State and local governments are turning to desperate measures to fill massive budget shortfalls. The University of California’s Board of Regents has voted to raise undergraduate tuition by 32%. Arizona has considered selling its capitol building. The mayor of Pittsburgh, Pennsylvania is proposing a tax on college tuition. And many school districts around the country have floated the idea of squeezing more lessons into fewer days to save on power bills.

All of this, at a time that many economists say the Great Recession is over.

On November 20, EPI hosted a panel of economists along with the mayor of Trenton, New Jersey, who outlined the severe budget shortfalls state and local governments were facing that could require them to make further job cuts. “The mission is not yet accomplished on Main Street,” said Trenton, New Jersey Mayor Douglas Palmer, who delivered the keynote address at the event, Spurring Job Creation: The role of federal aid to state and local governments. Palmer offered a long list of American cities where the jobless rate was well above the nationwide level of 10.2%. Unemployment is 13.4% in Las Vegas, 14.9% in Providence, Rhode Island, and 17% in Trenton.

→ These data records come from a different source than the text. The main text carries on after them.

(* ===== verification/ResolvConf.v ===== *)
(** * The published resolver configuration

    Models [src/resolvconf_publish.rs]: which file [/etc/resolv.conf] is, and the
    bodies of the published files. *)

From S2P Require Import Prelude Stateful Text Net Sorting ConfigTypes Config Codec Hosts Json World.

(** ** Modes *)

Inductive ResolvConfMode : Type := Uplink | Stub | Static | Missing | Foreign.

Definition resolv_conf_mode_as_str (m : ResolvConfMode) : str :=
  lit match m with
      | Uplink => "uplink"
      | Stub => "stub"
      | Static => "static"
      | Missing => "missing"
      | Foreign => "foreign"
      end.

Definition SYSTEM_RESOLV_CONF : str := lit "/etc/resolv.conf".
Definition STATIC_RESOLV_CONF_PATHS : list str :=
  [lit "/usr/lib/systemd/resolv.conf"; lit "/lib/systemd/resolv.conf"].

(** [Path::join] with a relative name. *)
Definition join_path (dir name : str) : str :=
  if bool_decide (dir = []) || ends_with dir (lit "/") then dir ++ name
  else dir ++ lit "/" ++ name.

Section modes.
Context (env : Env).

(** The pair of device and inode is compared by [same_inode]. *)
Definition path_matches (system : Z * Z) (candidate : str) : rst bool :=
  m ← os (λ n, os_metadata env n candidate);
  mret (match m with Some i => bool_decide (system = i) | None => false end).

Fixpoint matching_mode (system : Z * Z) (candidates : list (ResolvConfMode * str)) :
    rst ResolvConfMode :=
  match candidates with
  | [] => mret Foreign
  | (mode, p) :: candidates =>
      b ← path_matches system p;
      if b : bool then mret mode else matching_mode system candidates
  end.

Definition detect_resolv_conf_mode (system_path run_dir : str) (static_paths : list str) :
    rst ResolvConfMode :=
  m ← os (λ n, os_metadata env n system_path);
  match m with
  | None => mret Missing
  | Some system =>
      matching_mode system
        ([(Uplink, join_path run_dir (lit "resolv.conf"));
          (Stub, join_path run_dir (lit "stub-resolv.conf"))] ++
         ((λ p, (Static, p)) <$> static_paths))
  end.

Definition system_resolv_conf_mode (run_dir : str) : rst ResolvConfMode :=
  detect_resolv_conf_mode SYSTEM_RESOLV_CONF run_dir STATIC_RESOLV_CONF_PATHS.
End modes.

(** ** The bodies *)

Record GlobalDnsState : Type := mk_global_dns {
  gd_search : list str;
  gd_uplink_servers : list IpAddr;
  gd_options : list str;
  gd_banner : option str;
}.

Record ResolvConfPublisher : Type := mk_publisher {
  pb_run_dir : str;
  pb_stub_addresses : list IpAddr;
}.

Definition publisher_default : ResolvConfPublisher :=
  mk_publisher (lit "/run/systemd/resolve") [V4 [127; 0; 0; 53]; V4 [127; 0; 0; 54]].

Definition space : str := lit " ".

Definition header (s : GlobalDnsState) (which : str) : str :=
  lit "# This is " ++ which ++ lit " managed by systemd-resolved-rs." ++ newline ++
  lit "# Do not edit this file manually." ++ newline ++
  match gd_banner s with Some b => lit "# " ++ b ++ newline | None => [] end ++ newline.

Definition render_search (s : GlobalDnsState) : str :=
  let cleaned := dedup (filter (λ d, d ≠ [] ∧ d ≠ lit ".")
    ((λ d, to_ascii_lowercase (trim_end_matches dot (trim d))) <$> gd_search s)) in
  if bool_decide (cleaned = []) then []
  else lit "search " ++ join_with space cleaned ++ newline.

Definition render_options (s : GlobalDnsState) : str :=
  let opts := if bool_decide (gd_options s = []) then [lit "edns0"; lit "trust-ad"]
              else gd_options s in
  lit "options " ++ join_with space opts ++ newline.

Definition nameservers (l : list IpAddr) : str :=
  concat ((λ a, lit "nameserver " ++ show_ip a ++ newline) <$> l).

(** The backslashes are in the file: the literal escapes them. *)
Definition stub_notice : str :=
  lit "# Run \" ++ [34] ++ lit "resolvectl status\" ++ [34] ++
  lit " to see details about the uplink DNS servers" ++ newline ++
  lit "\" ++ newline ++
  lit "             # currently in use." ++ newline ++ newline.

Definition uplink_notice : str :=
  lit "# This file lists the uplink DNS servers discovered by systemd-resolved-rs." ++ newline ++
  lit "\" ++ newline ++
  lit "             # Applications that cannot use the stub may point at this file." ++
  newline ++ newline.

Definition stub_body (p : ResolvConfPublisher) (s : GlobalDnsState) : str :=
  header s (lit "/run/systemd/resolve/stub-resolv.conf") ++ stub_notice ++
  nameservers (pb_stub_addresses p) ++ render_search s ++ render_options s.

Definition uplink_body (s : GlobalDnsState) : str :=
  let opts := filter (λ o, o ≠ lit "trust-ad") (gd_options s) in
  header s (lit "/run/systemd/resolve/resolv.conf") ++ uplink_notice ++
  (if bool_decide (gd_uplink_servers s = [])
   then lit "# No uplink DNS servers are currently known." ++ newline
   else nameservers (gd_uplink_servers s)) ++
  render_search s ++
  (if bool_decide (opts = []) then lit "options edns0" ++ newline
   else lit "options " ++ join_with space opts ++ newline).

Definition link_body (ifindex : Z) (ifname : str) (dns : list IpAddr) (ds : list str) : str :=
  lit "# link " ++ show_i128 ifindex ++ lit " (" ++ ifname ++ lit ")" ++ newline ++
  concat ((λ d, lit "DNS=" ++ show_ip d ++ newline) <$> dns) ++
  concat ((λ d, lit "Domains=" ++ d ++ newline) <$> ds).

“I cannot walk down the street to the grocery store, or hold a public meeting, without people – many people – coming up and asking me for a job,” Palmer said. “No one anticipated the depth of this recession and its impact on jobs.”

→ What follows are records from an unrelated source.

(** The command line first, then the environment, then the files. *)
Definition chosen {A} (option variable : option A) (file : A) : A :=
  match option with Some a => a | None => default file variable end.

Definition server_of (s : str) : option SocketAddr := to_option (parse_server s).

(** Addresses given on the command line. *)
Definition servers_of (values : list str) : option (list SocketAddr) :=
  if bool_decide (values = []) then None else to_option (parse_servers values).

Definition env_listeners (e : Environment) : option (list SocketAddr) :=
  s ← env_value (e_stub_addr e); a ← server_of s; Some [a].

Definition env_proxy_listeners (e : Environment) : option (list SocketAddr) :=
  match e_stub_addr_alt e with
  | SetTo s =>
      if is_blank_value s || eq_ignore_ascii_case s (lit "none") then Some []
      else a ← server_of s; Some [a]
  | _ => None
  end.

Definition env_varlink (e : Environment) : option str :=
  match env_value (e_varlink e) with
  | Some p => Some p
  | None =>
      d ← env_value (e_run_dir e);
      if is_unset (e_varlink e) then Some (join_path d (lit "io.systemd.Resolve")) else None
  end.

Definition env_workers (e : Environment) : option Z :=
  env_value (e_workers e) ≫= parse_unsigned usize_max.

(** What the environment does not decide stays. *)
Definition same_rest (c c' : Config) : Prop :=
  upstreams c = upstreams c' ∧ upstream_specs c = upstream_specs c' ∧
  fallback_upstreams c = fallback_upstreams c' ∧
  fallback_upstream_specs c = fallback_upstream_specs c' ∧
  dns_stub_listener c = dns_stub_listener c' ∧
  dns_stub_listener_extra c = dns_stub_listener_extra c' ∧ domains c = domains c' ∧
  refuse_record_types c = refuse_record_types c' ∧ cache_size c = cache_size c' ∧
  dnssec c = dnssec c' ∧ dns_over_tls c = dns_over_tls c'.

Lemma map_err_Ok {A E E'} (f : E → E') (r : outcome E A) a : map_err f r = Ok a → r = Ok a.
Proof. by destruct r; cbn; intros [= ->]. Qed.

Lemma apply_stub_addr_Ok e c c' :
  apply_stub_addr (e_stub_addr e) c = Ok c' →
  c' = { c with listeners := default (listeners c) (env_listeners e) }.
Proof.
  unfold env_listeners, server_of; intros H%when_set_Ok; destruct (env_value (e_stub_addr e)).
  - apply bind_Ok in H as (a & Ha%map_err_Ok & [= <-]); cbn; by rewrite Ha.
  - subst; by destruct c.
Qed.

Lemma apply_stub_addr_alt_Ok e c c' :
  apply_stub_addr_alt (e_stub_addr_alt e) c = Ok c' →
  c' = { c with proxy_listeners := default (proxy_listeners c) (env_proxy_listeners e) }.
Proof.
  unfold apply_stub_addr_alt, env_proxy_listeners, server_of; intros H.
  destruct (e_stub_addr_alt e) as [| |s]; [injection H as <-; by destruct c..|].
  destruct (_ || _); [by injection H as <-|].
  apply bind_Ok in H as (a & Ha%map_err_Ok & [= <-]); cbn; by rewrite Ha.
Qed.

Lemma apply_paths_Ok e c c1 c' :
  apply_run_dir (e_run_dir e) (e_varlink e) c = Ok c1 → apply_varlink (e_varlink e) c1 = Ok c' →
  c' = { c with runtime_directory := default (runtime_directory c) (env_value (e_run_dir e));
                varlink_path := default (varlink_path c) (env_varlink e) }.
Proof.
  unfold env_varlink; intros H1%when_set_Ok H2%when_set_Ok.
  destruct (env_value (e_run_dir e)) as [d|] eqn:Hd, (env_value (e_varlink e)) as [v|] eqn:Hv;
    cbn in *; destruct c; cbn in *; subst; try injection H1 as <-; try injection H2 as <-;
    destruct (is_unset (e_varlink e)); done.
Qed.

Lemma apply_workers_Ok e c c' :
  apply_workers (e_workers e) c = Ok c' → c' = { c with workers := default (workers c) (env_workers e) }.
Proof.
  unfold env_workers, number; intros H%when_set_Ok; destruct (env_value (e_workers e)).
  - apply bind_Ok in H as (n & Hn%ok_or_Ok & [= <-]); cbn; by rewrite Hn.
  - subst; by destruct c.
Qed.
Lemma udp_receive_spec n i e0 fd query timeout started w :
  packet_ok query → timeout ≤ DNS_TRANSACTION_UDP_TIMEOUT → started = env_now env e0 →
  (n + i = fuel)%nat → (0 < n)%nat → w_events w = (e0 + 1 + 3 * i)%nat → features_inv (w_shared w) →
  swp (udp_receive env n fd query timeout started) w
    (λ r w', step_ok features_inv P 0 w w' ∧
       packet_ok r.1 ∧ len r.1 ≤ 65535 ∧ response_matches query r.1 = Ok ())
    (λ _ w', step_ok features_inv P 0 w w').
Proof.
  intros Hq Ht Hs; revert i w; induction n as [|n IH]; intros i w Hi Hn Hw HI; [lia|].
  cbn [udp_receive]; apply swp_bind, swp_time_left; cbn zeta; rewrite Hw.
  destruct (Z.ltb_spec (Z.max 0 (env_now env (e0 + 1 + 3 * i) - started)) timeout) as [Hlt|Hge].
  2:{ apply swp_fail, tick_step; by apply step_ok_refl. }
  assert ((0 < n)%nat ∨ ∃ e, os_udp_recv env (w_events (tick (tick w))) fd = inl e) as Hn0.
  { replace (w_events (tick (tick w))) with (e0 + 3 + 3 * i)%nat by (cbn; lia); destruct n; [|left; lia]; destruct (Hclock e0 i ltac:(lia)); [lia|by right]. }
  apply swp_bind; unfold set_socket_timeout; case_match; [apply swp_fail, tick_step; by apply step_ok_refl|].
  apply swp_os; destruct (os_set_timeout _ _ _ _) as [e|[]].
  { apply tick_step, tick_step; by apply step_ok_refl. }
  apply swp_bind, swp_os; destruct (os_udp_recv env (w_events (tick (tick w))) fd) as [e|[r frag]] eqn:Hr.
  { do 3 apply tick_step; by apply step_ok_refl. }
  assert (0 < n)%nat as Hn1.
  { by destruct Hn0 as [|[e He]]. }
  destruct (eo_recv env Henv _ _ _ _ Hr) as [Hb Hl].
  pose proof (response_matches_safe query r Hq (received_ok r Hb Hl)) as Hsafe.
  destruct (response_matches query r) as [[]|e| |] eqn:Hm; try done.
  - apply swp_ret; split; [do 3 apply tick_step; by apply step_ok_refl|].
    split_and!; [by apply received_ok|done..].
  - eapply swp_mono; [apply (IH (S i)); [lia..| |done]| |].
    + cbn; rewrite Hw; lia.
    + intros a w' [Hst Hp]; split; [|done]; by do 3 apply tick_step.
    + intros e' w' Hst; by do 3 apply tick_step.
Qed.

Mark Zandi, the chief economist for Moodys.com and one of the panelists at the event, said that while stimulus investments made under the Recovery Act had provided a significant source of growth, the economic recovery remained very fragile, especially for state and local governments that were suffering steep declines in tax revenues and faced a total $150 billion fiscal hole in 2011.

“We’re at a point where it’s appropriate for policy makers to provide additional aid,” said Zandi, who said he recommended more federal aid to state and local governments for the fiscal year 2011, which starts next summer.

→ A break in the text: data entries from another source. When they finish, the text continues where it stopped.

Definition rounds_ok (s : rounds) : Prop :=
  ∀ r a, ro_last_response s = Some (r, a) → accepted query false r.

Definition rounds_post (r : rounds + bytes * SocketAddr) : Prop :=
  match r with inl s => rounds_ok s | inr (response, _) => accepted query false response end.

Lemma accepted_packet response : accepted query false response → packet_ok response ∧ len response ≤ 65535.
Proof.
  intros (level & size & out & raw & _ & _ & (Hr & Hl & _) & Hc & _).
  apply (derived_packet raw Hr Hl); eapply derived_client; [constructor|exact Hc].
Qed.

Lemma server_rounds_spec n keys s :
  Forall Allowed keys → rounds_ok s →
  trial (inv mine) sent_ok (server_rounds env self fuel n keys query s) rounds_post.
Proof using HE Hquery.
  intros Hkeys; revert s; induction n as [|n IH]; intros s Hs; cbn [server_rounds].
  { by apply trial_ret. }
  eapply trial_bind; [apply trial_hoare, budget_over_quiet|]; intros [] _; [by apply trial_ret|].
  eapply trial_bind; [apply trial_hoare, select_server_spec|]; intros [key|] Hkey;
    [|by apply trial_ret].
  specialize (Hkey key eq_refl); rewrite Forall_forall in Hkeys; apply Hkeys in Hkey.
  rewrite <- Forall_forall in Hkeys.
  eapply trial_bind; [apply trial_hoare, hoare_now|]; intros started _.
  eapply trial_bind; [by apply trial_attempt, exchange_trial|]; intros [response|e| |] Hr; try done.
  - eapply trial_bind; [apply trial_hoare, hoare_now|]; intros finished _.
    eapply trial_bind; [apply trial_hoare, record_success_quiet|]; intros _ _.
    eapply trial_bind; [apply trial_hoare, hoare_wire, header_parse_safe|]; intros h _.
    case_match; [|by apply trial_ret].
    assert (∀ att, rounds_ok { s with ro_attempted := att;
      ro_last_response := Some (response, sk_server key) }) as Hs'.
    { intros att r a [= <- <-]; done. }
    case_bool_decide; [apply trial_ret; apply Hs'|apply IH; apply Hs'].
  - eapply trial_bind; [apply trial_hoare, hoare_now|]; intros finished _.
    eapply trial_bind; [apply trial_hoare, record_failure_quiet|]; intros _ _.
    eapply trial_bind; [apply trial_hoare, budget_over_quiet|]; intros [] _; [by apply trial_ret|].
    by apply IH.
Qed.

Lemma rounds_result_spec s :
  rounds_ok s → hoare' 0 (rounds_result env s) (λ r, accepted query false r.1).
Proof.
  intros Hs; unfold rounds_result; destruct (ro_last_response s) as [[r a]|] eqn:Hr.
  { apply hoare_ret; by eapply Hs. }
  eapply hoare_after; [apply budget_expired_quiet| |lia]; intros [] _; [apply hoare_fail|].
  eapply hoare_after; [apply budget_exhausted_quiet| |lia]; intros [] _; apply hoare_fail.
Qed.

Lemma server_specs_for_scope_spec kind servers :
  hoare' 0 (server_specs_for_scope env self kind servers)
    (λ specs, ∃ configured, specs = specs_for_servers configured servers).
Proof using HE.
  unfold server_specs_for_scope; eapply hoare_after with (Q := λ _, True);
    [|intros c _; apply hoare_ret; eauto|lia].
  destruct kind; first [by apply hoare_ret|apply link_dns_specs_quiet; intros; by apply inv_others].
Qed.

Lemma query_servers_spec kind servers :
  (∀ k, server_of kind servers k → Allowed k) →
  calls (inv mine) sent_ok (query_servers env self fuel kind servers query)
    (λ r, accepted query false r.1).
Proof using HE Hquery.
  intros Ha; unfold query_servers.
  eapply calls_bind; [eapply calls_hoare, server_specs_for_scope_spec|]; intros specs [configured ->].
  case_bool_decide; [apply calls_fail|].
  set (keys := server_keys_for_specs kind (specs_for_servers configured servers)).
  assert (Forall Allowed keys) as Hkeys.
  { apply Forall_forall; intros k Hk; apply Ha; by eapply server_keys_of. }
  apply calls_budget; eapply trial_bind; [by apply server_rounds_spec|].
  intros [s|[response server]] Hr; [by apply trial_hoare, rounds_result_spec|by apply trial_ret].
Qed.

(** ** The scopes *)

Definition arrivals_ok (a : arrivals) : Prop :=
  ∀ r, ar_success a = Some r ∨ ar_response a = Some r → accepted query false r.1.

Lemma arrive_ok a r :
  arrivals_ok a → match r with Ok a => accepted query false a.1 | _ => True end →
  arrivals_ok (arrive a r).
Proof.
  intros Ha Hr; destruct r as [[response server]|e| |]; cbn [arrive]; try done.
  destruct (response_is_success response); [destruct (ar_success a) eqn:Hs; [done|]|].
  - intros r [[= <-]|Hx]; [done|]; apply Ha; by right.
  - intros r [Hx|[= <-]]; [|done]; apply Ha; by left.
Qed.

Definition scopes_allowed (scopes : list RouteScope) : Prop :=
  ∀ s k, s ∈ scopes → server_of (sc_kind s) (sc_servers s) k → Allowed k.

Lemma run_scopes_spec scopes a :
  scopes_allowed scopes → arrivals_ok a →
  calls (inv mine) sent_ok (run_scopes env self fuel scopes query a) arrivals_ok.
Proof using HE Hquery.
  revert a; induction scopes as [|s scopes IH]; intros a Hs Ha; cbn [run_scopes]; [by apply calls_ret|].
  eapply calls_bind.
  { apply calls_attempt, query_servers_spec; intros k; apply Hs; by left. }
  assert (scopes_allowed scopes) by (intros s' k Hs'; apply Hs; by right).
  intros [x|e| |] Hx; try done; (apply IH; [done|by apply arrive_ok]).
Qed.

Lemma query_scopes_spec scopes :
  scopes_allowed scopes →
  calls (inv mine) sent_ok (query_scopes env self fuel scopes query) (λ r, accepted query false r.1).
Proof using HE Hquery.
  intros Hs; unfold query_scopes.
  assert (calls (inv mine) sent_ok
    (order ← next_event (λ n, arrival env n (length scopes));
     a ← run_scopes env self fuel (omap (λ i, scopes !! i) order) query (mk_arrivals None None None);
     match ar_success a, ar_response a with
     | Some r, _ | None, Some r => mret r
     | None, None => fail (default RNoNameServers (ar_error a))
     end) (λ r, accepted query false r.1)) as Hmany.
  { eapply calls_bind; [eapply calls_hoare, hoare_next_event|]; intros order _.
    eapply calls_bind.
    - apply run_scopes_spec; [|by intros ? [|]].
      intros s k (i & _ & Hi)%list_elem_of_omap; apply Hs; by eapply list_elem_of_lookup_2.
    - intros a Ha; destruct (ar_success a) eqn:H1; [by apply calls_ret, Ha; left|].
      destruct (ar_response a) eqn:H2; [by apply calls_ret, Ha; right|apply calls_fail]. }
  destruct scopes as [|s [|s' scopes]]; [exact Hmany| |exact Hmany].
  apply query_servers_spec; intros k; apply Hs; by left.
Qed.
End servers.

Lemma relevant_quiet mine P s : quiet (inv mine) P (relevant_scope env s).
Proof using HE.
  unfold relevant_scope; case_match; first [by apply hoare_ret
    |apply hoare_reading; [intros; by apply inv_others|done]].
Qed.

Lemma filter_scopes_spec mine P scopes :
  hoare (inv mine) P 0 (filter_scopes env scopes) (λ l, ∀ s, s ∈ l → s ∈ scopes).
Proof using HE.
  induction scopes as [|s scopes IH]; cbn [filter_scopes]; [by apply hoare_ret|].
  eapply hoare_after; [apply relevant_quiet| |lia]; intros keep _.
  eapply hoare_after; [exact IH| |lia]; intros rest Hrest; apply hoare_ret.
  intros x; destruct keep; rewrite ?elem_of_cons; [intros [-> |?]; [by left|right]|right]; by apply Hrest.
Qed.

Lemma select_safe t name ifindex gs fs gd : safe (select t name ifindex gs fs gd).
Proof.
  unfold select, validate_ifindex; destruct (nonzero ifindex) as [i|].
  - destruct (i <=? 0); [done|]; cbn [mbind outcome_bind]; by destruct (rt_links t !! i).
  - apply wp_bind; eapply wp_mono with (Q := λ _, True); [|intros n _; by destruct (max_of _)].
    unfold normalize_name; by repeat case_match.
Qed.

Lemma count_calls mine P f : calls (inv mine) P (count env f) (λ _, True).
Proof using HE.
  apply calls_updating; [intros; by apply inv_others|]; intros sh; rewrite !inv_iff; intros Hsh.
  by eapply resolver_inv_frame.
Qed.

(** ** One query *)

(** A follower whose leader failed asks again; it does so [n] times. *)
Inductive follows_failed (ikey : InflightKey) : nat → World → World → Prop :=
  | follows_none w : follows_failed ikey 0 w w
  | follows_once n e w w1 w2 w' :
      inflight_begin env ikey w = (Ok (Follower e), w1) →
      inflight_wait env e w1 = (Ok None, w2) →
      follows_failed ikey n w2 w' → follows_failed ikey (S n) w w'.

(** What is relied on of the threads this one waits for: they keep the
    invariant, they finish, and not [fuel] of them in a row fail. *)
Record waits_ok : Prop := {
  wo_blocked mine n e sh :
    resolver_inv R mine sh → resolver_inv R mine (while_blocked env n e sh);
  wo_finish n e key sh :
    resolver_inv R (Some (e, key)) sh →
    wait_ready e (sh_inflight (while_blocked env n e sh)) ≠ None;
  wo_patient ikey w w' : ¬ follows_failed ikey fuel w w';
}.

Context (HW : waits_ok).

Section one.
Context (query : bytes) (header : Header) (q : Question).
Context (Hquery : packet_ok query) (Hh : header_parse query = Ok header).
Context (Hq : first_question query = Ok q).

(** What is asked of the answer, wherever it comes from. *)
Context (Good : bytes → Prop).

Record good_answers : Prop := {
  ga_accepted r : accepted query false r → Good r;
  ga_cached r : from_server (question_key q) r → read_u16 r 0 = Ok (h_id header) → Good r;
  ga_followed ikey r r' :
    rewrite_id query 0 = Ok (ik_query ikey) → shared_answer ikey r →
    rewrite_id r (h_id header) = Ok r' → Good r';
  ga_local records r : Forall local_ok records → local_response query records 0 = Ok r → Good r;
  ga_static rrset r : Forall static_ok rrset → build_response query q rrset = Ok r → Good r;
  ga_refused r : refused_for query = Ok r → Good r;
}.

Context (HG : good_answers).

(** The servers of the scopes chosen for the name. *)
Definition chosen (ifindex : option Z) (k : ServerKey) : Prop :=
  ∃ t scopes s, R t ∧
    select t (name_text (q_name q)) ifindex (rs_global_servers self) (rs_fallback_servers self)
      (domains (rs_config self)) = Ok scopes ∧
    s ∈ scopes ∧ server_of (sc_kind s) (sc_servers s) k.

Abbreviation sends ifindex := (sent_ok query (chosen ifindex)).
Abbreviation id := (h_id header).

Lemma header_id_u16 : is_u16 id.
Proof using Hquery Hh.
  apply header_parse_iff in Hh as (_ & Hid & _); by eapply read_u16_range; [apply Hquery|].
Qed.

Lemma cache_get_spec mine P key allow :
  to_xkey key = question_key q →
  calls (inv mine) P (cache_get env key id allow)
    (λ o, ∀ r, o = Some r → from_server (question_key q) r ∧ read_u16 r 0 = Ok id).
Proof using All.
  intros Hk; unfold cache_get; eapply calls_bind; [eapply calls_hoare, hoare_now|]; intros t _.
  apply calls_atomically; [intros; by apply inv_others|]; intros sh; rewrite inv_iff; intros Hsh.
  destruct (cache_ok_get (sh_cache sh) key id allow t (ri_cache _ _ _ Hsh)) as (o & c & Hg & Hc & Ho).
  { rewrite Hk; by eapply question_key_ok. }
  { apply header_id_u16. }
  unfold swp; rewrite Hg, inv_iff; split; [by destruct Hsh|]; by rewrite <- Hk.
Qed.

Lemma cache_insert_response_spec mine P key response :
  to_xkey key = question_key q → from_server (question_key q) response →
  calls (inv mine) P (cache_insert_response env key response) (λ _, True).
Proof using All.
  intros Hk Hr; unfold cache_insert_response.
  eapply calls_bind; [eapply calls_hoare, hoare_clock|]; intros t [n Hn].
  apply calls_atomically; [intros; by apply inv_others|]; intros sh; rewrite inv_iff; intros Hsh.
  destruct (cache_ok_insert (sh_cache sh) key response t (ri_cache _ _ _ Hsh))
    as [(b & c & Hi & Hc)|[e Hi]].
  { rewrite <- Hn; by apply (qe_uptime HE). }
  { rewrite Hk; by eapply question_key_ok. }
  { by rewrite Hk. }
  - unfold swp; rewrite Hi, inv_iff; split; [by destruct Hsh|done].
  - unfold swp; rewrite Hi, inv_iff; by split.
Qed.

(** *** The transaction *)

Lemma lead_spec mine ifindex key scopes :
  to_xkey key = question_key q → scopes_allowed (chosen ifindex) scopes →
  calls (inv mine) (sends ifindex) (lead env self fuel key id scopes query)
    (λ r, match r with
          | Ok response => Good response ∧ from_server (question_key q) response
          | Err _ => True
          | _ => False
          end).
Proof using All.
  intros Hk Hs; unfold lead; eapply calls_bind; [by apply calls_attempt, query_scopes_spec|].
  intros [[response server]|e| |] Hr; try done; cbn in Hr.
  - pose proof (accepted_from_server query q response Hquery Hq Hr) as Hfs.
    eapply calls_bind with (Q := λ _, True); [|intros _ _; apply calls_ret; split; [by apply HG|done]].
    case_match; [by apply cache_insert_response_spec|by apply calls_ret].
  - eapply calls_bind with (Q := λ o, ∀ r, o = Some r →
      from_server (question_key q) r ∧ read_u16 r 0 = Ok id).
    { case_match; [by apply cache_get_spec|by apply calls_ret]. }
    intros [response|] Ho.
    + destruct (Ho response eq_refl) as [Hfs Hi].
      eapply calls_bind; [apply count_calls|]; intros _ _.
      eapply calls_bind with (Q := λ _, True); [|intros _ _; apply calls_ret; split; [by apply (ga_cached HG)|done]].
      case_match; [eapply calls_bind; [apply count_calls|]; intros _ _|]; apply count_calls.
    + eapply calls_bind with (Q := λ _, True); [case_match; [apply count_calls|by apply calls_ret]|].
      intros _ _; eapply calls_bind; [apply count_calls|]; intros _ _; by apply calls_ret.
Qed.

And panelist Iris Lav, a senior advisor at the Center on Budget and Policy Priorities, said that major budget cuts were looming at the state and local level that could cost the country 900,000 jobs next year alone. To critics who say states should make the difficult decisions to cut spending in order to balance their budgets, she posed some hypothetical questions to illustrate how so many states had already cut to the bone: “Who is willing to have their public school closed? Who is willing to care for that elderly relative?”

Echoing that argument that the almost unprecedented severity of the current downturn called for unusual measures, Zandi said that he would not typically recommend such a level of federal aid. “But this is different,” he said. “The hole is turning out to be larger than we thought and deeper than we thought.”

EPI last month outlined a five-part approach to large-scale job creation that included a recommendation for additional aid to state governments. In the Briefing Paper, Dire States, EPI Policy Analyst Ethan Pollack shows how budget shortfalls at the state and local level will result in additional layoffs and delay a robust recovery unless additional aid is provided.

Speaking at the November 19 event Pollack stressed that such cuts would affect jobs in both the public and private sectors.

“They are going to be laying off teachers, police officers, and fire fighters that they need,” Pollack said during a presentation at the November 19 event. But he stressed that the private sector would be the hardest hit by state and local budget cuts. Many state and local services, such as infrastructure and health care, are actually provided by private employees using public funds, he said. Even when the government provides the services themselves, those public employees still need materials provided by the private sector, like office supplies, police cars, and fire hoses.  And as public and private workers lose income as a result of the budget cuts, they reduce their consumer spending, causing more job losses in the private sector.

“This is not just about supporting government employees,” said Pollack.  “If we do nothing, the entire economy will suffer.”